Syria: Crowdsourcing Satellite Imagery Analysis to Identify Mass Human Rights Violations

The "Science for Human Rights"-Explorer, showcasing changes due to human rights violation via satellite imagery
© iRevolution

What if we crowdsourced satellite imagery analysis of key cities in Syria to identify evidence of mass human rights violations? This is precisely the question that my colleagues at Amnesty International USA’s Science for Human Rights Program asked me following this pilot project I coordinated for Somalia. AI-USA has done similar work in the past with their Eyes on Darfur project, which I blogged about here in 2008. But using micro-tasking with backend triangulation to crowdsource the analysis of high resolution satellite imagery for human rights purposes is definitely breaking new ground.

A staggering amount of new satellite imagery is produced every day; millions of square kilometers’ worth according to one knowledgeable colleague. This is a big data problem that needs mass human intervention until the software can catch up. I recently spoke with Professor Ryan Engstrom, the Director of the Spatial Analysis Lab at George Washington University, and he confirmed that automated algorithms for satellite imagery analysis still have a long, long way to go. So the answer for now has to be human-driven analysis.

But professional satellite imagery experts who have plenty of time to volunteer their skills are far and few between. The Satellite Sentinel Project (SSP), which I blogged about here, is composed of a very small team and a few interns. Their focus is limited to the Sudan and they are understandably very busy. My colleagues at AI-USA analyze satellite imagery for several conflicts, but this takes them far longer than they’d like and their small team is still constrained given the number of conflicts and vast amounts of imagery that could be analyzed. This explains why they’re interested in crowdsourcing.

Indeed, crowdsourcing imagery analysis has proven to be a workable solution in several other projects & sectors. The “crowd” can indeed scan and tag vast volumes of satellite imagery data when that imagery is “sliced and diced” for micro-tasking. This is what we did for the Somalia pilot project thanks to the Tomnod platform and the imagery provided by Digital Globe. The yellow triangles below denote the “sliced images” that individual volunteers from the Standby Task Force (SBTF) analyzed and tagged one at a time.

We plan do the same with high resolution satellite imagery of three key cities in Syria selected by the AI-USA team. The specific features we will look for and tag include: ”Burnt and/or darkened building features,” “Roofs absent,” “Blocks on access roads,” “Military equipment in residential areas,” “Equipment/persons on top of buildings indicating potential sniper positions,” “Shelters composed of different materials than surrounding structures,” etc. SBTF volunteers will be provided with examples of what these features look like from a bird’s eye view and from ground level.

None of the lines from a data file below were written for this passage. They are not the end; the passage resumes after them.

Lemma step_StopJoin (w w' : World) :
  wf w -> step env AStopJoin w = Some w' ->
  crashed w = None /\ mu (n w) = true /\ wg (n w) = 0 /\
  exists es, Forall is_error_call es /\ w' = joined es w.
Proof.
  intros Hwf H. destruct Hwf as [He Hi Hc Ha Hdn Hl]. destruct_world w. step_exec H.
  destruct lk; [|discriminate]. exec. destruct wgc; [|discriminate]. exec.
  specialize (Hl eq_refl eq_refl). destruct (Ha Hl) as [a Hacc]. cbn in Hacc. subst ac.
  match type of H with context [unsubscribe_all env ?l ?w1] =>
    destruct (unsubscribe_all_spec env a l w1 eq_refl) as (es & Heq & Hes); rewrite Heq in H
  end.
  exec. repeat split. exists es. split; [exact Hes|]. unfold joined. exec.
  destruct cn as [c0|]; exec.
  2:{ simplify_eq. reflexivity. }
  destruct (default true (cs !! c0)); exec; simplify_eq; reflexivity.
Qed.

Lemma step_Body (g : nat) (w w' : World) :
  wf w -> step env (ABody g) w = Some w' ->
  crashed w = None /\
  exists a pc, acc (n w) = Some a /\ receivers w !! g = Some pc /\
    ((pc = RGotErr None \/ pc = RGotMsg None \/
      (exists f, pc = RGotErr (Some f) /\ ne_sub f = None)) /\
       w' = set_crashed (Some nil_dereference) w
     \/
     ((exists f s, pc = RGotErr (Some f) /\ ne_sub f = Some s) \/
      (exists m, pc = RGotMsg (Some m))) /\
       w' = set_receivers (<[g := RTop]> (receivers w))
              (set_sink (sink w ++ body_calls env a pc) w)).
Proof.
  intros Hwf H.
  unfold step in H. destruct (crashed w) eqn:Hlive; [discriminate|].
  split; [reflexivity|].
  cbn [act] in H. unfold receiver_body, pc_of, bind in H.
  destruct (receivers w !! g) as [pc|] eqn:Hg; [|discriminate].
  assert (Hnn : receivers w <> []) by (intros E; rewrite E, lookup_nil in Hg; discriminate).
  destruct (wf_acc w Hwf Hnn) as [a Hacc].
  exists a, pc. split; [exact Hacc|]. split; [reflexivity|].
  destruct pc as [| | [f|] | [m|] |]; try discriminate.
  - unfold receiver_err_body, set_pc in H. unfold body_calls, natsError_Error in *.
    destruct (ne_sub f) as [s|] eqn:Hs.
    + right. split; [eauto|]. exec. rewrite Hacc in H.
      injection H as <-. destruct_world w. reflexivity.
    + left. split; [eauto|]. exec. injection H as <-. reflexivity.
  - left. split; [auto|]. unfold receiver_err_body, set_pc in H. exec. injection H as <-.
    reflexivity.
  - right. split; [eauto|]. rewrite receiver_msg_body_spec with (a := a) in H by exact Hacc.
    unfold set_pc in H. exec. injection H as <-. destruct_world w. reflexivity.
  - left. split; [auto|]. unfold receiver_msg_body, set_pc in H. exec. injection H as <-.
    reflexivity.
Qed.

Like the Somalia project, only when a feature—say a missing roof—is tagged identically by at least 3 volunteers will that location be sent to the AI-USA team for review. In addition, if volunteers are unsure about a particular feature they’re looking at, they’ll take a screenshot of said feature and share it on a dedicated Google Doc for the AI-USA team and other satellite imagery experts from the SBTF team to review. This feedback mechanism is key to ensure accurate tagging and inter-coder reliability. In addition, the screenshots shared will be used to build a larger library of features, i.e., what a missing roof looks like as well military equipment in residential areas, road blocks, etc. Volunteers will also be in touch with the AI-USA team via a dedicated Skype chat.

There will no doubt be a learning curve, but the sooner we climb that learning curve the better. Democratizing satellite imagery analysis is no easy task and one or two individuals have opined that what we’re trying to do can’t be done. That may be, but we won’t know unless we try. This is how innovation happens. We can hypothesize and talk all we want, but concrete results are what ultimately matters. And results are what can help us climb that learning curve. My hope, of course, is that democratizing satellite imagery analysis enables AI-USA to strengthen their advocacy campaigns and makes it harder for perpetrators to commit mass human rights violations.

SBTF volunteers will be carrying out the pilot project this month in collaboration with AI-USA, Tomnod and Digital Globe. How and when the results are shared publicly will be up to the AI-USA team as this will depend on what exactly is found. In the meantime, a big thanks to Digital Globe, Tomnod and SBTF volunteers for supporting the AI-USA team on this initiative.